We talked about impatience, the incessant “show me now!” mentality that pervades our culture, and what God is teaching us about hope and promise. The sad fact is, endemic impatience and demanding short-term gratification (two maladies that define our age) not only govern our expectations, but they limit our vision too.
Then, as we talked about our own struggles to live Christ’s teachings rather than the ideals of the world, the following truth settled into my consciousness and came to the surface like a daffodil pushing its way through the snow on an early spring day.

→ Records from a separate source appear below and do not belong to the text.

(** The scan of all rows finds a number no row is above. *)
Lemma recover_tot sv s m :
  at_map s m -> good_view sv (rw_vol s) -> 0 <= next_inode_id s < INO_LIM ->
  tot (recover_ids sv) s (fun _ s' => at_map s' m /\ id_recovered s' = true /\ next_inode_id s <= next_inode_id s' <= INO_LIM /\
    2 <= next_inode_id s' /\ ids_below m (next_inode_id s')).
Proof.
  intros Hm Hsv Hn. pose proof Hm as (l & n & base & He & Em & Hkc & Hkb). unfold recover_ids.
  destruct (ranges_exist (rw_vol s) l n base [] [] He) as (dl & bl & Hd & Hb).
  apply tot_bind, (ready_tot s m); [done|].
  apply tot_bind. eapply (read_step _ s); [exact He|exact (root_pass _ l n base He)|]. intros root v1 -> He1 R1.
  apply tot_bind. eapply read_step; [exact He1|exact (base_pass v1 l n base _ [] [] bl 0 He1 Hb)|]. intros b v2 -> He2 R2.
  rewrite max_base. cbn [fst snd rw_vol set_rw_vol] in *. apply tot_bind, tot_guard; [done|].
  assert (Hsv2 : good_view sv v2).
  { destruct (reads_trans _ _ _ R1 R2) as (-> & _). exact Hsv. }
  apply tot_bind. eapply read_step; [exact He2|exact (delta_pass v2 l n base _ _ sv [] [] dl _ He2 (max_delta_acts l n base) Hsv2 Hd)|].
  intros d v3 -> He3 _. cbn [fst snd]. apply tot_bind, tot_guard; [done|].
  pose proof (max_ids (map fst bl ++ map fst dl) 0) as HM. cbv zeta in HM. rewrite foldl_app, !foldl_keys in HM. set (M := foldl _ _ dl) in *.
  destruct HM as (H0 & Hle & Hex).
  assert (HMlt : M < INO_LIM).
  { destruct Hex as [->|(k & Hk & H8 & ->)]; [done|]. assert (Hkk : keyed k).
    { apply elem_of_app in Hk as [Hk|Hk]; apply list_elem_of_fmap in Hk as ([k' x] & -> & Hx).
      - apply Hb in Hx as [Hx _]. apply Hkb. by exists x.
      - apply Hd in Hx as [Hx _]. apply Hkc. by exists x. }
    destruct (keyed_eight k Hkk H8) as (id & Hid & ->). rewrite be_val_ino by done. apply Hid. }
  assert (Hbelow : ids_below m (M + 1)).
  { intros id Hid [val Hv]. enough (be_val (ino_key id) <= M) by (rewrite be_val_ino in *; [lia|done]).
    apply Hle; [|done]. rewrite <- Em, lookup_over in Hv. assert (Hr : in_range [] [] (ino_key id)) by (split; [apply key_nil_le|by left]).
    apply elem_of_app. destruct (content l !! ino_key id) as [x|] eqn:Ec.
    - right. apply list_elem_of_fmap. exists (ino_key id, x). split; [done|by apply Hd].
    - left. apply list_elem_of_fmap. exists (ino_key id, val). split; [done|by apply Hb]. }
  apply tot_mod. cbn [next_inode_id id_recovered set_next_inode_id set_id_recovered set_rw_vol].
  unfold INVFS_ROOT_INO. assert (HL : INO_LIM = 3 * 2 ^ 56) by done. rewrite (u64_small (M + 1)) by lia.
  set (mx := if _ <? _ then _ else _). assert (Hmx : mx + 1 = Z.max (M + 1) (next_inode_id s)).
  { unfold mx. destruct (Z.ltb_spec (M + 1) (next_inode_id s)); lia. }
  rewrite u64_small by lia. rewrite Hmx. split_and!; [by exists l, n, base|done|..].
  - destruct (Z.leb_spec (Z.max (M + 1) (next_inode_id s)) 1); lia.
  - destruct (Z.leb_spec (Z.max (M + 1) (next_inode_id s)) 1); lia.
  - destruct (Z.leb_spec (Z.max (M + 1) (next_inode_id s)) 1); lia.
  - intros id Hid Hs. specialize (Hbelow id Hid Hs). destruct (Z.leb_spec (Z.max (M + 1) (next_inode_id s)) 1); lia.
Qed.

(** A handle whose counter is above every row once it has looked. *)
Definition ids_ok s m : Prop := id_recovered s = true -> 2 <= next_inode_id s /\ ids_below m (next_inode_id s).

Lemma alloc_tot sv s m :
  at_map s m -> good_view sv (rw_vol s) -> 0 <= next_inode_id s < INO_LIM -> ids_ok s m ->
  tot (vol_inode_alloc sv) s (fun id s' => at_map s' m /\ id_recovered s' = true /\ next_inode_id s' = id + 1 /\
    next_inode_id s <= id <= INO_LIM /\ 2 <= id /\ ids_below m id).
Proof.
  intros Hm Hsv Hn Hok. unfold vol_inode_alloc. apply tot_bind, tot_get.
  assert (Hfin : forall s1, at_map s1 m -> id_recovered s1 = true -> next_inode_id s <= next_inode_id s1 <= INO_LIM ->
    2 <= next_inode_id s1 -> ids_below m (next_inode_id s1) ->
    tot (let* s := mget in mmod (set_next_inode_id (u64 (next_inode_id s + 1))) ;;; mret (next_inode_id s)) s1 (fun id s' =>
      at_map s' m /\ id_recovered s' = true /\ next_inode_id s' = id + 1 /\ next_inode_id s <= id <= INO_LIM /\ 2 <= id /\ ids_below m id)).
  { intros s1 H1 H2 H3 H4 H5. apply tot_bind, tot_get, tot_bind, tot_mod, tot_ret. unfold INO_LIM in *.
    cbn [next_inode_id id_recovered set_next_inode_id]. rewrite u64_small by lia. done. }
  apply tot_bind. destruct (id_recovered s) eqn:Er.
  - apply tot_ret. destruct (Hok Er) as [H2 Hb]. apply Hfin; [done|done|lia|done|done].
  - apply tot_try. eapply tot_mono; [exact (recover_tot sv s m Hm Hsv Hn)|]. intros [] s1 (H1 & H2 & H3 & H4 & H5). by apply Hfin.
Qed.
End alloc.
End ScanSpec.
(** * Azure DevOps commit report generator: model and verification

    A shallow embedding of [git_rep_gen.py] (the author-filtering variant)
    and of the functions of [azure_commits_pdf.py] that differ from it.

    Modelling conventions.
    - A Python [str] is a [string]; one character is one [ascii].  The string
      methods the program calls ([in], [replace], [split], [startswith],
      [lower], [strip], slicing, [len]) are written out below with Python's
      semantics on such strings.
    - A raised exception is a value of [exn]; a function that may raise
      returns a [result].
    - The dictionaries of the grouped report are finite maps ([gmap]); the
      renderer sorts their keys, so insertion order is not observable.
    - The remote API is a parameter of the functions that call it: what each
      HTTP call yields (an exception, a status code, a JSON body) is an
      argument, so a statement quantified over these arguments holds for
      every behaviour of the remote side. *)

From Stdlib Require Import ZArith Ascii String.
From stdpp Require Import gmap strings list fin_maps sorting.

(** ** Exceptions *)

Inductive exn : Type :=
| ValueError (msg : string)      (* raise ValueError(...) *)
| IndexError                     (* list index out of range *)
| KeyError (key : string)        (* missing dictionary key *)
| RequestException               (* requests.exceptions.RequestException and subclasses *)
| OtherException.                (* any other subclass of Exception *)

Inductive result (A : Type) : Type :=
| Ok (a : A)
| Raise (e : exn).
Arguments Ok {A} a.
Arguments Raise {A} e.
(** * Wayland/DRM helpers of libva: a shallow embedding of
    [va/wayland/va_wayland_drm.c] and the properties of its three entry
    points, [va_wayland_drm_init], [va_wayland_drm_finalize] and
    [va_DisplayContextGetDriverName].

    The C code is glue around external libraries (libc, libdl, libdrm,
    libwayland-client).  Each external call is modelled by a primitive that
    takes the answer of the environment as an argument, appends the call and
    its answer to a log, and hands the answer back; the C structures are
    records, pointers to them are [option]s, and a dereference of a null
    pointer is a fault of the error monad. *)

From Stdlib Require Import ZArith List String Ascii Bool Lia.
Import ListNotations.
Open Scope string_scope.
Open Scope Z_scope.

(** ** Data model *)

(** Addresses of objects owned by the external libraries (proxies, library
    handles, symbols, the display): only null-ness is ever tested. *)
Definition ptr := Z.
Definition NULL : ptr := 0.

(** [struct drm_state] (declared in va_drmcommon.h). *)
Record drm_state := mk_drm_state {
  fd : Z;
  auth_type : Z
}.

(** Modelled from the spec: the constant [VA_DRM_AUTH_CUSTOM] of
    va_drmcommon.h, a header that is not among the sources.  The data model
    gives the authentication type as the enumeration None, Custom, None
    being the [0] that the initializer stores; no property below depends on
    the value chosen for Custom. *)
Definition VA_DRM_AUTH_CUSTOM : Z := 3.

(** Modelled from the spec: the status codes of va.h, a header that is not
    among the sources; the resolver reports success, a generic unknown
    error, or an allocation failure. *)
Inductive VAStatus :=
| VA_STATUS_SUCCESS
| VA_STATUS_ERROR_ALLOCATION_FAILED
| VA_STATUS_ERROR_UNKNOWN.

(** The functions of this file that are stored in hooks of the context. *)
Inductive hook :=
| fn_va_wayland_drm_finalize
| fn_va_DisplayContextGetDriverName.

(** [VADisplayContextWaylandDRM], reached as [wl_ctx->backend.drm]. *)
Record VADisplayContextWaylandDRM := mk_wl_drm_ctx {
  drm : ptr;
  is_authenticated : Z;
  libEGL_handle : ptr;
  drm_interface : ptr
}.

(** [struct VADisplayContextWayland], reached as [pDisplayContext->opaque]. *)
Record VADisplayContextWayland := mk_wl_ctx {
  finalize : option hook;
  backend_drm : VADisplayContextWaylandDRM
}.

(** [struct VADriverContext], reached as [pDisplayContext->pDriverContext].
    The field [ctx_drm_state] is the C field [drm_state]: [None] is the null
    pointer, [Some s] a pointer to a live block holding [s]. *)
Record VADriverContext := mk_driver_ctx {
  native_dpy : ptr;
  ctx_drm_state : option drm_state
}.

(** [struct VADisplayContext]. *)
Record VADisplayContext := mk_display_ctx {
  pDriverContext : VADriverContext;
  opaque : VADisplayContextWayland;
  vaGetDriverName : option hook
}.

(** The part of [drmVersion] (xf86drm.h) that the resolver reads. *)
Record drmVersion := mk_drmVersion {
  v_name_len : Z;
  v_name : string
}.

(** [struct driver_name_map]; [None] is a null string pointer. *)
Record driver_name_map := mk_driver_name_map {
  key : option string;
  key_len : Z;
  name : option string
}.

(** Events of the [wl_drm] interface, in the order of [drm_listener].  A
    device advertisement comes with what the operating system answers while
    its callback runs. *)
Record os_answers := mk_os_answers {
  os_stat : option Z;          (* [None]: stat fails; [Some m]: [st_mode] *)
  os_open : option N;          (* [None]: open returns -1; [Some n]: fd [n] *)
  os_getmagic : Z * Z          (* return value of drmGetMagic, and [magic] *)
}.

Inductive wl_drm_event :=
| Ev_device (device : string) (os : os_answers)
| Ev_format (format : Z)
| Ev_authenticated.

(** The log: external calls with their answers, and callbacks entered. *)
Inductive call :=
| C_calloc (ok : bool)
| C_wl_display_get_global (dpy : ptr) (interface : string) (version : Z) (id : Z)
| C_wl_display_roundtrip (dpy : ptr)
| C_dlopen (file : string) (handle : ptr)
| C_dlsym (handle : ptr) (symbol : string) (addr : ptr)
| C_wl_display_bind (dpy : ptr) (id : Z) (interface : ptr) (proxy : ptr)
| C_wl_drm_add_listener (proxy : ptr) (ret : Z)
| C_callback (ev : wl_drm_event)
| C_stat (path : string) (res : option Z)
| C_open (path : string) (res : option N)
| C_va_wayland_error (format : string) (device : string)
| C_drmGetMagic (fd : Z) (ret : Z) (magic : Z)
| C_wl_drm_authenticate (proxy : ptr) (magic : Z)
| C_wl_drm_destroy (proxy : ptr)
| C_dlclose (handle : ptr)
| C_close (fd : Z)
| C_free (block : drm_state)
| C_drmGetVersion (fd : Z) (res : option drmVersion)
| C_drmFreeVersion (v : drmVersion)
| C_strdup (s : string) (res : option string).

(** The state threaded through the code: the display context and the log. *)
Record State := mk_State {
  dc : VADisplayContext;
  log : list call
}.

(** ** The monad: state passing, with a fault for a null dereference *)

Definition M (A : Type) : Type := State -> option (A * State).

Definition ret {A} (a : A) : M A := fun st => Some (a, st).

Definition bind {A B} (m : M A) (k : A -> M B) : M B :=
  fun st => match m st with
            | Some (a, st') => k a st'
            | None => None
            end.

Definition fault {A} : M A := fun _ => None.

Declare Scope m_scope.
Delimit Scope m_scope with M.
Notation "x <- m ;; k" := (bind m (fun x => k))
  (at level 100, m at next level, right associativity) : m_scope.
Notation "m ;; k" := (bind m (fun _ => k))
  (at level 100, right associativity) : m_scope.
Open Scope m_scope.

Definition get {A} (f : VADisplayContext -> A) : M A :=
  fun st => Some (f (dc st), st).

Definition modify (f : VADisplayContext -> VADisplayContext) : M unit :=
  fun st => Some (tt, mk_State (f (dc st)) (log st)).

Definition emit (c : call) : M unit :=
  fun st => Some (tt, mk_State (dc st) (log st ++ [c])).

(** Field updates. *)
Definition upd_wl_drm (f : VADisplayContextWaylandDRM -> VADisplayContextWaylandDRM)
  (c : VADisplayContext) : VADisplayContext :=
  mk_display_ctx (pDriverContext c)
    (mk_wl_ctx (finalize (opaque c)) (f (backend_drm (opaque c))))
    (vaGetDriverName c).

“Patience is the place where hope is born.” Patience can provide a place where hope takes root and grows. Patience can be the place where vision is nurtured, and where we begin to see the road ahead more clearly. One of many problems associated with the desire to see results “right now”, and to reap the profits in this quarter rather than letting things settle and grow, is that all we see is a one-dimensional return.
Then we become unable to look far enough into the future to nurture hope, or walk into vision, or live as a people conceived in promise.
“Those who wait for the Lord shall renew their strength; they shall mount up with wings like eagles.” (Isaiah 40:31)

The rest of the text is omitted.